- WHAT IS EXPECTED -
Look through the data below. Pick out the lines holding the string "that".

[Saved entries]
(** * A multinomial Naive Bayes text classifier: the [NaiveBayes] class of
      scripts/preprocessing.ipynb

    The class keeps five attributes, trains them from a matrix of term
    counts and a vector of labels ([train]), and labels new count rows by
    the class of best log-probability ([predict]).

    How the Python is rendered here:

    - an attribute that is a [dict] (or [defaultdict]) is an association
      list in insertion order with Python's [__getitem__]/[__setitem__]
      written out; the order matters, since [predict] walks
      [self.class_prior] and [max] keeps the first best key;
    - a method is a state transformer on the object that may raise; as in
      Python, what a method has already written stays written when it
      raises;
    - the entries of the arrays are mathematical integers (the class fixes
      no dtype), the probabilities are exact rationals kept in lowest
      terms, where numpy computes in float64;
    - the scores of [predict] live in an interface [LogFloat] ([np.log],
      [+] and [>] on scores); it is instantiated by the real logarithm and
      by an exact, computable image of it. *)

From Stdlib Require Import List ZArith QArith Qreduction Reals Lia Lra Bool Arith Sorted.
Import ListNotations.

Close Scope R_scope.
Close Scope Q_scope.

Set Implicit Arguments.

(** ** Python dictionaries *)

Class Hashable (K : Type) := {
  key_eqb : K -> K -> bool;
  key_eqb_eq : forall a b, key_eqb a b = true <-> a = b
}.

#[export] Instance Hashable_Z : Hashable Z :=
  {| key_eqb := Z.eqb; key_eqb_eq := Z.eqb_eq |}.

#[export] Instance Hashable_nat : Hashable nat :=
  {| key_eqb := Nat.eqb; key_eqb_eq := Nat.eqb_eq |}.

Section Dict.
Context {K V : Type} `{Hashable K}.

(** A [dict]: the items in insertion order. *)
Definition dict := list (K * V).

(** [d.get(k)] *)
Fixpoint dict_get (k : K) (d : dict) : option V :=
  match d with
  | [] => None
  | (k', v) :: d' => if key_eqb k k' then Some v else dict_get k d'
  end.

(** [d[k] = v]: a key already there keeps its place, a new one goes last. *)
Fixpoint dict_set (k : K) (v : V) (d : dict) : dict :=
  match d with
  | [] => [(k, v)]
  | (k', v') :: d' =>
      if key_eqb k k' then (k', v) :: d' else (k', v') :: dict_set k v d'
  end.

(** [list(d)]: the keys, in iteration order. *)
Definition dict_keys (d : dict) : list K := map fst d.
End Dict.

Arguments dict : clear implicits.

(** ** Data *)

(** A two-dimensional array of integers, [int64] as the vectorizer makes
    them: [shape1] is [X.shape[1]], the rows are what [for x in X] yields,
    [X.shape[0]] is their number.  An array of numpy has every row of
    length [shape1] ([ndarray_wf]). *)
Record ndarray := mk_ndarray { shape1 : nat; rows : list (list Z) }.

Definition ndarray_wf (X : ndarray) : bool :=
  forallb (fun r => Nat.eqb (length r) (shape1 X)) (rows X).

(** An inner table of [self.likelihood]: [has_default] tells a
    [defaultdict(lambda: 0)] from the plain [dict] that the comprehension
    of [train] puts in its place. *)
Record inner_dict := mk_inner { has_default : bool; items : dict nat Q }.

Record NaiveBayes := mk_NaiveBayes {
  class_prior : dict Z Q;
  likelihood : dict Z inner_dict;
  classes : list Z;
  class_word_counts : dict Z Z;
  vocab_size : nat
}.

(** [NaiveBayes()] *)
Definition __init__ : NaiveBayes :=
  {| class_prior := [];
     likelihood := [];
     classes := [];
     class_word_counts := [];
     vocab_size := 0 |}.

(** ** Exceptions and methods *)

(** [IndexError], [KeyError] and [ValueError] are what numpy and Python
    raise in the two methods.  [InvalidInputError] and
    [UntrainedModelError] are the error kinds of the design document; no
    statement of the class raises them. *)
Inductive exn :=
| IndexError | KeyError | ValueError | InvalidInputError | UntrainedModelError.

Inductive outcome (A : Type) :=
| Return (a : A)
| Raise (e : exn).

Arguments Return {A} a.
Arguments Raise {A} e.

(** A method body: it reads and writes [self], and returns or raises. *)
Definition M (A : Type) := NaiveBayes -> outcome A * NaiveBayes.

Definition ret {A} (a : A) : M A := fun self => (Return a, self).

Definition raise {A} (e : exn) : M A := fun self => (Raise e, self).

Definition bind {A B} (f : M A) (g : A -> M B) : M B :=
  fun self =>
    match f self with
    | (Return a, self') => g a self'
    | (Raise e, self') => (Raise e, self')
    end.

Definition lift {A} (o : outcome A) : M A := fun self => (o, self).

Definition gets {A} (f : NaiveBayes -> A) : M A := fun self => (Return (f self), self).

Definition modify (f : NaiveBayes -> NaiveBayes) : M unit :=
  fun self => (Return tt, f self).

Declare Scope method_scope.
Delimit Scope method_scope with method.
Notation "x <- f ;; g" := (bind f (fun x => g))
  (at level 61, f at next level, right associativity) : method_scope.
Notation "f ;; g" := (bind f (fun _ => g))
  (at level 61, right associativity) : method_scope.
Local Open Scope method_scope.

(** [for a in l: body(a)] *)
Fixpoint for_each {A} (l : list A) (body : A -> M unit) : M unit :=
  match l with
  | [] => ret tt
  | a :: l' => body a ;; for_each l' body
  end.

(** A loop that carries a local variable. *)
Fixpoint for_acc {A B} (l : list A) (acc : B) (body : B -> A -> M B) : M B :=
  match l with
  | [] => ret acc
  | a :: l' => acc' <- body acc a ;; for_acc l' acc' body
  end.

(** *** Attribute updates *)

Definition set_class_prior (d : dict Z Q) (self : NaiveBayes) : NaiveBayes :=
  {| class_prior := d;
     likelihood := likelihood self;
     classes := classes self;
     class_word_counts := class_word_counts self;
     vocab_size := vocab_size self |}.

Definition set_likelihood (d : dict Z inner_dict) (self : NaiveBayes) : NaiveBayes :=
  {| class_prior := class_prior self;
     likelihood := d;
     classes := classes self;
     class_word_counts := class_word_counts self;
     vocab_size := vocab_size self |}.

Definition set_classes (l : list Z) (self : NaiveBayes) : NaiveBayes :=
  {| class_prior := class_prior self;
     likelihood := likelihood self;
     classes := l;
     class_word_counts := class_word_counts self;
     vocab_size := vocab_size self |}.

Definition set_class_word_counts (d : dict Z Z) (self : NaiveBayes) : NaiveBayes :=
  {| class_prior := class_prior self;
     likelihood := likelihood self;
     classes := classes self;
     class_word_counts := d;
     vocab_size := vocab_size self |}.

Definition set_vocab_size (n : nat) (self : NaiveBayes) : NaiveBayes :=
  {| class_prior := class_prior self;
     likelihood := likelihood self;
     classes := classes self;
     class_word_counts := class_word_counts self;
     vocab_size := n |}.

(** *** The item accesses of the two methods *)

(** [defaultdict(lambda: 0)], empty: what the outer factory makes. *)
Definition new_inner : inner_dict := {| has_default := true; items := [] |}.

(** [self.class_prior[c] = p] *)
Definition class_prior_setitem (c : Z) (p : Q) : M unit :=
  modify (fun self => set_class_prior (dict_set c p (class_prior self)) self).

(** [self.class_prior[c]], a plain [dict]. *)
Definition class_prior_getitem (c : Z) : M Q :=
  fun self =>
    match dict_get c (class_prior self) with
    | Some p => (Return p, self)
    | None => (Raise KeyError, self)
    end.

(** [self.class_word_counts[c] = n] *)
Definition class_word_counts_setitem (c : Z) (n : Z) : M unit :=
  modify (fun self =>
    set_class_word_counts (dict_set c n (class_word_counts self)) self).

- TASK SOLUTION -
    - an attribute that is a [dict] (or [defaultdict]) is an association
    - a method is a state transformer on the object that may raise; as in
    [defaultdict(lambda: 0)] from the plain [dict] that the comprehension
(** A loop that carries a local variable. *)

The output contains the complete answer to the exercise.